Problem:
Given the records below, would you repeat exactly the lines that begin at the one containing "sibling ∈ deps." and end at the one containing "(** [facet_violations] reports", inclusive?

Dataset entries:
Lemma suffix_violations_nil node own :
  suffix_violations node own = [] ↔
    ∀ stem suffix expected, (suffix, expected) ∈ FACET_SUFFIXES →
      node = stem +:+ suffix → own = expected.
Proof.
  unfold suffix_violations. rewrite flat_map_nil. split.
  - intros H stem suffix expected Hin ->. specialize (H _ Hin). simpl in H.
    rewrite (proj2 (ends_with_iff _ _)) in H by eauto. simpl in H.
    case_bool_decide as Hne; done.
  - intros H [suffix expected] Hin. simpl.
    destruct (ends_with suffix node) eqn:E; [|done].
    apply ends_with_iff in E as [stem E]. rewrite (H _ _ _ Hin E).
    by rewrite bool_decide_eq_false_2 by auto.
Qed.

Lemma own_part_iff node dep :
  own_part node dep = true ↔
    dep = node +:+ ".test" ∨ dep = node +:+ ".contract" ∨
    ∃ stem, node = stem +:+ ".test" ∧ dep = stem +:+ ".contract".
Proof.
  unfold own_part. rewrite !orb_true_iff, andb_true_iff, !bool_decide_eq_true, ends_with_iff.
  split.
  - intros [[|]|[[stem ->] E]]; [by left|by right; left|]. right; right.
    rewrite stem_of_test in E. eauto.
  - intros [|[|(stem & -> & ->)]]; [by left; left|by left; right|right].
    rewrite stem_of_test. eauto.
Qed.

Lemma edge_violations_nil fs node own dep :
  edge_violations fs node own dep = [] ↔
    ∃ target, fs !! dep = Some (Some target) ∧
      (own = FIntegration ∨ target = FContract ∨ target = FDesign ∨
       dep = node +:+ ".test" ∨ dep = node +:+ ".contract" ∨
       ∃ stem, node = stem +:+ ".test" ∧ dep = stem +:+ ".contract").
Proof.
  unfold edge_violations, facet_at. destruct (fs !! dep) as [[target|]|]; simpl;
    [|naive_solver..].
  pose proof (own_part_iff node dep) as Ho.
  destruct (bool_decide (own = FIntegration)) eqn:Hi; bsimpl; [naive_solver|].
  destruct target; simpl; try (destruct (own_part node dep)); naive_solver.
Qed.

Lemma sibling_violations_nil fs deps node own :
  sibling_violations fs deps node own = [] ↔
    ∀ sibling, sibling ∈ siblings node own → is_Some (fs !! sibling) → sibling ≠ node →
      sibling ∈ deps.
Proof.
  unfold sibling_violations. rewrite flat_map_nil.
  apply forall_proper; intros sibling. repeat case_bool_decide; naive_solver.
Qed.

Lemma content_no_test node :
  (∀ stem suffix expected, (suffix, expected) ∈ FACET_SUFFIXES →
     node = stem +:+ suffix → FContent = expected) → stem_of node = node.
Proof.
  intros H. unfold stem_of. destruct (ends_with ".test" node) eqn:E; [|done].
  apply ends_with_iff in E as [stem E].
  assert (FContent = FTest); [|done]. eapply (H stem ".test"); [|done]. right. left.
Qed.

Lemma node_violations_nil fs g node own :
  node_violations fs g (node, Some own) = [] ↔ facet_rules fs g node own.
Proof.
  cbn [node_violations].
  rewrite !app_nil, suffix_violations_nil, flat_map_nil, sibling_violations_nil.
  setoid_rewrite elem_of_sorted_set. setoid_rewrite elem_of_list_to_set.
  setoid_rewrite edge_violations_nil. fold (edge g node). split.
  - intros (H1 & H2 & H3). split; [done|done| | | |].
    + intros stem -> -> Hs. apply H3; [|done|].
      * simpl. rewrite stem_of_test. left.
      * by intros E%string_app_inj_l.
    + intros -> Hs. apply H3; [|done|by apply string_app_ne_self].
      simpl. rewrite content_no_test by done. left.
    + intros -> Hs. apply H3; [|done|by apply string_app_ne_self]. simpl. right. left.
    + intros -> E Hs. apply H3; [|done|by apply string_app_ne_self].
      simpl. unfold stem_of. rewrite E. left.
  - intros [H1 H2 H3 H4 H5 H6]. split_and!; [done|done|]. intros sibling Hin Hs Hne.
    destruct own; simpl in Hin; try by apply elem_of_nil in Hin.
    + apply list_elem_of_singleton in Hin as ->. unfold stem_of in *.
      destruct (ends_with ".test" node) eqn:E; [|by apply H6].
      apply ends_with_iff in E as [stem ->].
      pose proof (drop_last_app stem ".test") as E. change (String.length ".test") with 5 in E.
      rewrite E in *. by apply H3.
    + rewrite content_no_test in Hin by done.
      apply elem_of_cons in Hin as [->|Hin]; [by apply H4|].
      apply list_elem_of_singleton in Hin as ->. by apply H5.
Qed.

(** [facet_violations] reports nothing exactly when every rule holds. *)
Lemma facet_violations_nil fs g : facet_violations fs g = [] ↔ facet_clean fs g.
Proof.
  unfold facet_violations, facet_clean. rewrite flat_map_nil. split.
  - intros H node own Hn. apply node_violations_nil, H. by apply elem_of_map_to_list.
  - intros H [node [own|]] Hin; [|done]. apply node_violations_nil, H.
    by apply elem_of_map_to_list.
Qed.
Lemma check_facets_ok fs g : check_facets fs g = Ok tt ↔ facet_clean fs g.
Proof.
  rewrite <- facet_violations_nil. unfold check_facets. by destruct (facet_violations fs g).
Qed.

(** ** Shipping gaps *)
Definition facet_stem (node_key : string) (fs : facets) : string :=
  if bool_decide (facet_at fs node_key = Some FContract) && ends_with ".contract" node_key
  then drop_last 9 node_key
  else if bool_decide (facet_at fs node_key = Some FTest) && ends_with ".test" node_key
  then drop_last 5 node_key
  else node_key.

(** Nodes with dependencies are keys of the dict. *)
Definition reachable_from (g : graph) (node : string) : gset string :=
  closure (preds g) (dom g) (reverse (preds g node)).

Answer to this exercise:
      sibling ∈ deps.
Proof.
  unfold sibling_violations. rewrite flat_map_nil.
  apply forall_proper; intros sibling. repeat case_bool_decide; naive_solver.
Qed.

Lemma content_no_test node :
  (∀ stem suffix expected, (suffix, expected) ∈ FACET_SUFFIXES →
     node = stem +:+ suffix → FContent = expected) → stem_of node = node.
Proof.
  intros H. unfold stem_of. destruct (ends_with ".test" node) eqn:E; [|done].
  apply ends_with_iff in E as [stem E].
  assert (FContent = FTest); [|done]. eapply (H stem ".test"); [|done]. right. left.
Qed.

Lemma node_violations_nil fs g node own :
  node_violations fs g (node, Some own) = [] ↔ facet_rules fs g node own.
Proof.
  cbn [node_violations].
  rewrite !app_nil, suffix_violations_nil, flat_map_nil, sibling_violations_nil.
  setoid_rewrite elem_of_sorted_set. setoid_rewrite elem_of_list_to_set.
  setoid_rewrite edge_violations_nil. fold (edge g node). split.
  - intros (H1 & H2 & H3). split; [done|done| | | |].
    + intros stem -> -> Hs. apply H3; [|done|].
      * simpl. rewrite stem_of_test. left.
      * by intros E%string_app_inj_l.
    + intros -> Hs. apply H3; [|done|by apply string_app_ne_self].
      simpl. rewrite content_no_test by done. left.
    + intros -> Hs. apply H3; [|done|by apply string_app_ne_self]. simpl. right. left.
    + intros -> E Hs. apply H3; [|done|by apply string_app_ne_self].
      simpl. unfold stem_of. rewrite E. left.
  - intros [H1 H2 H3 H4 H5 H6]. split_and!; [done|done|]. intros sibling Hin Hs Hne.
    destruct own; simpl in Hin; try by apply elem_of_nil in Hin.
    + apply list_elem_of_singleton in Hin as ->. unfold stem_of in *.
      destruct (ends_with ".test" node) eqn:E; [|by apply H6].
      apply ends_with_iff in E as [stem ->].
      pose proof (drop_last_app stem ".test") as E. change (String.length ".test") with 5 in E.
      rewrite E in *. by apply H3.
    + rewrite content_no_test in Hin by done.
      apply elem_of_cons in Hin as [->|Hin]; [by apply H4|].
      apply list_elem_of_singleton in Hin as ->. by apply H5.
Qed.

(** [facet_violations] reports nothing exactly when every rule holds. *)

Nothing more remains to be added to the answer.